A. Martinez Building and Yellow House Cafe, 2201 15th Street
A. Martinez Building and Yellow House Cafe at 2201 15th Street, and neighboring houses. 1933. Burgert Brothers. Courtesy, Tampa-Hillsborough County Public Library System
A. Martinez Building and Yellow House Cafe at 2201 15th Street
The Yellow House Café was established in the A. Martinez building in the mid-1920s and was frequently the location of legal problems. A court order banning the sale of intoxicants was delivered in December of 1928 to this and several other restaurants and cafes. The case was continued in 1929. In 1932, building owner A. Martinez pleaded guilty to Bolita peddling and was fined $51. Rumors prevailed that the building was the location of an illegal casino run by the Tampa mob, with possibly a brothel upstairs. In 1941, the Yellow House Café was finally granted a license for beer and wine, and by the mid-1940s, it had changed its name to Yellow House Bar.
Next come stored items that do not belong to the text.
(** X7: body yaw and turret yaw add up when the turret axis is the
    body's own: with the X and Z of [turretPivot] zero, the world point
    for [rotation = a] and [turretRotation = b] is the one for
    [rotation = a + b] and [turretRotation = 0]. *)
Theorem computeBarrelPivot_yaw_adds (px py pz a b elevation : R)
    (turretPivot barrelPivot joinPivot : vec3) :
  vx turretPivot = 0 -> vz turretPivot = 0 ->
  computeBarrelPivot (MkTankState (Vec3 px py pz) a b elevation)
                     turretPivot barrelPivot joinPivot =
  computeBarrelPivot (MkTankState (Vec3 px py pz) (a + b) 0 elevation)
                     turretPivot barrelPivot joinPivot.
Proof.
  intros Hx Hz. rewrite !computeBarrelPivot_closed. cbv zeta.
  rewrite Hx, Hz, cos_plus, sin_plus, cos_0, sin_0.
  f_equal. apply vec3_eq; ring.
Qed.

Lemma computeBarrelPivot_yaw_adds_witness :
  computeBarrelPivot (MkTankState (Vec3 1 0 2) (PI / 2) PI 0)
                     (Vec3 0 3 0) (Vec3 1 1 1) (Vec3 0 0 0) =
  computeBarrelPivot (MkTankState (Vec3 1 0 2) (PI / 2 + PI) 0 0)
                     (Vec3 0 3 0) (Vec3 1 1 1) (Vec3 0 0 0).
Proof.
  apply (computeBarrelPivot_yaw_adds 1 0 2 (PI / 2) PI 0
           (Vec3 0 3 0) (Vec3 1 1 1) (Vec3 0 0 0)); reflexivity.
Defined.

(** X8: points on a rotation axis stay put.  A local end point on the
    joint axis (its X and Y those of [-joinPivot]) gives the same world
    point for every [barrelElevation]; and with the barrel level, a
    local end point on the turret axis (its X and Z those of
    [-turretPivot]) gives the same world point for every
    [turretRotation]. *)
Theorem computeBarrelPivot_axis_points (px py pz rot : R)
    (turretPivot barrelPivot joinPivot : vec3) :
  (vx barrelPivot = - vx joinPivot ->
   vy barrelPivot - 0.46 = - vy joinPivot ->
   forall turret e e',
     computeBarrelPivot (MkTankState (Vec3 px py pz) rot turret e)
                        turretPivot barrelPivot joinPivot =
     computeBarrelPivot (MkTankState (Vec3 px py pz) rot turret e')
                        turretPivot barrelPivot joinPivot) /\
  (vx barrelPivot = - vx turretPivot ->
   vz barrelPivot = - vz turretPivot ->
   forall t t',
     computeBarrelPivot (MkTankState (Vec3 px py pz) rot t 0)
                        turretPivot barrelPivot joinPivot =
     computeBarrelPivot (MkTankState (Vec3 px py pz) rot t' 0)
                        turretPivot barrelPivot joinPivot).
Proof.
  destruct turretPivot as [tx ty tz], barrelPivot as [bx by' bz],
    joinPivot as [jx jy jz]. cbn [vx vy vz]. split.
  - intros Hx Hy turret e e'. rewrite !computeBarrelPivot_closed. cbv zeta.
    cbn [vx vy vz]. subst bx.
    replace (by' - 0.46 + jy) with 0 by lra.
    f_equal. apply vec3_eq; ring.
  - intros Hx Hz t t'. rewrite !computeBarrelPivot_closed. cbv zeta.
    cbn [vx vy vz]. rewrite cos_0, sin_0. subst bx bz.
    f_equal. apply vec3_eq; ring.
Qed.

Lemma computeBarrelPivot_axis_points_witness :
  (forall turret e e',
     computeBarrelPivot (MkTankState (Vec3 1 0 2) 1 turret e)
                        (Vec3 4 0 5) (Vec3 (- 2) (0.46 + - 3) 7) (Vec3 2 3 0) =
     computeBarrelPivot (MkTankState (Vec3 1 0 2) 1 turret e')
                        (Vec3 4 0 5) (Vec3 (- 2) (0.46 + - 3) 7) (Vec3 2 3 0)) /\
  (forall t t',
     computeBarrelPivot (MkTankState (Vec3 1 0 2) 1 t 0)
                        (Vec3 4 0 5) (Vec3 (- 4) 1 (- 5)) (Vec3 2 3 0) =
     computeBarrelPivot (MkTankState (Vec3 1 0 2) 1 t' 0)
                        (Vec3 4 0 5) (Vec3 (- 4) 1 (- 5)) (Vec3 2 3 0)).
Proof.
  split.
  - apply (proj1 (computeBarrelPivot_axis_points 1 0 2 1
                    (Vec3 4 0 5) (Vec3 (- 2) (0.46 + - 3) 7) (Vec3 2 3 0))).
    + reflexivity.
    + cbn. lra.
  - apply (proj2 (computeBarrelPivot_axis_points 1 0 2 1
                    (Vec3 4 0 5) (Vec3 (- 4) 1 (- 5)) (Vec3 2 3 0)));
      reflexivity.
Defined.

(** ** Tangent-space generator *)

(** Induction over an index list three indices at a time, as the loop
    over the triangles reads it. *)
Lemma triples_ind (P : list nat -> Prop) :
  P [] -> (forall a, P [a]) -> (forall a b, P [a; b]) ->
  (forall a b c l, P l -> P (a :: b :: c :: l)) ->
  forall l, P l.
Proof.
  intros H0 H1 H2 H3.
  assert (H : forall l, P l /\ (forall a, P (a :: l)) /\ (forall a b, P (a :: b :: l))).
  { induction l as [|c l (IH0 & IH1 & IH2)].
    - repeat split; auto.
    - repeat split; auto. }
  intros l. apply H.
Qed.

Lemma accumulate_length (positions uvs : list R) (indices : list nat) :
  forall acc acc',
    accumulate positions uvs indices acc = Some acc' ->
    length (tangents acc') = length (tangents acc) /\
    length (bitangents acc') = length (bitangents acc).
Proof.
  induction indices as [| | |i0 i1 i2 rest IH] using triples_ind;
    intros acc acc' H; cbn [accumulate] in H; try discriminate.
  - injection H as <-. split; reflexivity.
  - destruct (accumulate_triangle positions uvs acc i0 i1 i2) as [acc1|] eqn:E;
      [|discriminate].
    apply accumulate_triangle_length in E. apply IH in H.
    destruct E, H. split; congruence.
Qed.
The U.S. Senate subcommittee on crime named Yellow House owner Augustine Primo Lazzara one of 19 Tampans on the Mafia Organizational chart. When he died in 1968, he was under federal indictment. That same year, the building was the target of Urban Renewal officials who contemplated buying it. In June of 1988, Thom Lewis and partner Scott Kjeer purchased the structure for $300,000 and spent around $60,000 to renovate it to open the Tampa Eagle restaurant. That November, a three-alarm fire gutted the building. Construction company GVZ Group purchased the shell for $348,000 in 2006, planning an $800,000 office building renovation. It wasn’t until 2017, with the shell still standing, the firm submitted plans to the city. The lot, now empty, is for sale or development by GVZ.